2. New Bride: This is the lady who has been selected by all the elders of the family basis a short test on personality & personal ability. And now that she is in, she is over zealous, over eager and over ambitious in trying to impress the family. Great at initiative, results need better orientation.
3. Feminist Fanny: Don’t mistake it for the name I have given. Here is a lady who has no problem with men. Her biggest problem is, problem of women. Any male related problem and she will ignore you like the one sided used A4 sheet on the printer. But let a fellow lady colleague utter “laptop issue” and she will assemble a laptop from things in her purse.

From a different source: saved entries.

Lemma pack_states_spec fuel : ∀ order done p,
  progress order done p → limit - zlen done < Z.of_nat fuel →
  ∃ order' done' p', pack_states (E:=E) fuel b (zlen done) p = Ok p' ∧ progress order' done' p' ∧ length done' = length order'
    ∧ ∃ new, order' = order ++ new.
Proof using HP Hlimit Hroom Hrep Ha HPg Hdegree.
  induction fuel as [|fuel IH]; intros order done p H Hf; pose proof H as [Hfr HPo Hlen Hlab Htar Hdone Hst Htodo Hle].
  { pose proof (order_limit order (fr_nodup _ _ _ Hfr) HPo) as Ho. unfold zlen in *. lia. }
  cbn [pack_states]. rewrite (fr_next _ _ _ Hfr). destruct (Z.ltb_spec (zlen done) (zlen order)) as [Hlt|Hge].
  2: { exists order, done, p. split_and!; [done|done|unfold zlen in Hge; lia|]. exists []. by rewrite app_nil_r. }
  destruct (get_is_Some order (zlen done)) as [x Hx]; [pose proof (zlen_nonneg done); lia|].
  apply get_Some_lookup in Hx as [_ Hx]. unfold zlen in Hx at 1. rewrite Nat2Z.id in Hx.
  pose proof (Htodo _ x Hx ltac:(lia)) as Hs. destruct (packed p !! length done) as [s|] eqn:Es; [|done]. injection Hs as Hs.
  pose proof (at_lookup (E:=E) _ _ _ Es) as Hat. change (Z.of_nat (length done)) with (zlen done) in Hat. rewrite Hat. cbn [obind]. rewrite Hs.
  rewrite Forall_forall in HPo. assert (HPx : P x) by (apply HPo; by eapply list_elem_of_lookup_2).
  destruct (HPg x HPx) as (t & es & Hg & HPes).
  destruct (collect_spec (E:=E) b g x t es Hrep Hg) as (bs & cells & Hbs & Ht & -> & Hcells & Hc). cbn [obind]. rewrite ?Hbs. cbn [obind].
  pose proof (put_lookup (E:=E) _ _ _ (PackedState_new (as_u32 (zlen (plabels p))) (zlen cells) (terminal bs)) Es) as Hput.
  change (Z.of_nat (length done)) with (zlen done) in Hput. rewrite Hput. cbn [obind]. clear Hat Hput.
  set (s' := PackedState_new _ _ _). set (p1 := mkPacking _ _ _ _ _).
  rewrite Ha in Hc, Hcells |- *.
  destruct (pack_edges_spec cells order p1) as (p2 & new & cur & -> & [Hfr2 HPn Hnum Hl2 Ht2 Hlen2 Hold2 Htodo2]).
  { by destruct Hfr. }
  { by apply Forall_forall. }
  { unfold p1. cbn [packed]. by rewrite zlen_insert. }
  { intros c Hin. destruct (Hc c Hin) as [H1 H2]. split_and!; [done|done|]. apply HPes. rewrite (Permutation_rev es), <- Hcells.
    by apply list_elem_of_fmap_2. }
  cbn [obind]. rewrite Hcells in Hnum.
  assert (Hcount : zlen cells = zlen cur).
  { apply Forall2_length in Hnum. rewrite <- Hcells, length_map in Hnum. unfold zlen. lia. }
  assert (H' : progress (order ++ new) (done ++ [(t, cur)]) p2).
  { split.
    - done.
    - apply Forall_app. split; [by apply Forall_forall|done].
    - unfold zlen in *. rewrite Hlen2. unfold p1. cbn [packed]. by rewrite length_insert.
    - rewrite Hl2. unfold p1. cbn [plabels]. rewrite Hlab, flat_labels_app. unfold flat_labels at 3. simpl. by rewrite app_nil_r.
    - rewrite Ht2. unfold p1. cbn [ptargets]. rewrite Htar, flat_targets_app. unfold flat_targets at 3. simpl. by rewrite app_nil_r.
    - intros i n Hi. apply lookup_app_Some in Hi as [Hi|[Hi' Hi]].
      + destruct (Hdone i n Hi) as (y & es' & Hy & Hgy & Hny). exists y, es'. split_and!; [by apply lookup_app_l_Some|done|by apply numbered_grow].
      + apply list_lookup_singleton_Some in Hi as [Hi <-]. exists x, es. assert (i = length done) as -> by lia.
        split_and!; [by apply lookup_app_l_Some|done|done].
    - intros i Hi. rewrite length_app in Hi. simpl in Hi. rewrite flat_states_app.
      assert (Hio : (i < length order)%nat) by (unfold zlen in Hlt; lia). rewrite Hold2 by done. unfold p1. cbn [packed].
      destruct (decide (i = length done)) as [->|Hne].
      + rewrite list_lookup_insert_eq by by eapply lookup_lt_Some. rewrite lookup_app_r by (rewrite flat_states_length; lia).
        rewrite flat_states_length, Nat.sub_diag. simpl. f_equal. unfold s'. rewrite Hcount, Ht, Hlab. f_equal. unfold as_u32.
        pose proof (take_bound _ _ _ H). pose proof (zlen_nonneg (flat_labels done)). apply Z.mod_small. unfold NONE, U32_MAX in *. lia.
      + rewrite list_lookup_insert_ne by done. rewrite lookup_app_l by (rewrite flat_states_length; lia). apply Hst. lia.
    - intros i y Hi Hle'. rewrite length_app in Hle'. simpl in Hle'. destruct (decide (length order ≤ i)%nat) as [Hge|Hlt'].
      + by apply Htodo2.
      + rewrite lookup_app_l in Hi by lia. rewrite Hold2 by lia. unfold p1. cbn [packed]. rewrite list_lookup_insert_ne by lia.
        apply Htodo; [done|lia].
    - rewrite !length_app. unfold zlen in Hlt. simpl. lia. }
  destruct (IH _ _ _ H') as (order' & done' & p' & Hrun & H'' & Heq & new' & Enew).
  { rewrite zlen_app. change (zlen [_]) with 1. lia. }
  rewrite zlen_app in Hrun. change (zlen [_]) with 1 in Hrun. exists order', done', p'. rewrite Hrun.
  split_and!; [done|done|done|]. exists (new ++ new'). by rewrite Enew, app_assoc.
Qed.
End pack.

Strong women, mostly caught amidst weak moments.
4. Pea-hen Behen: Rain or shine, dance floor is mine. Well, not literally. The most forthcoming, volunteering and over-enthusiastic set of women, mostly for extra-curricular activities. Great team players.
5. V for Vaastu Shastra: You will find the most exquisite sculpture of a three legged ostrich or pretty painting of a purple banana dipped in pista green yoghurt. Highly creative and structured minds.
6. Mocktail Madam: This is the kind which is a spicy mix of all the above kinds and some more thrown in. This is the kind I personally like very much. They are the ladies who show-off a certain attitude, are very positve souls and perform in extremely competitive enviroments.
All in all, there is no way you can stop a woman from shining. She will sparkle, through her superlative work, fantastic attitude or by showing off the diamond on her finger.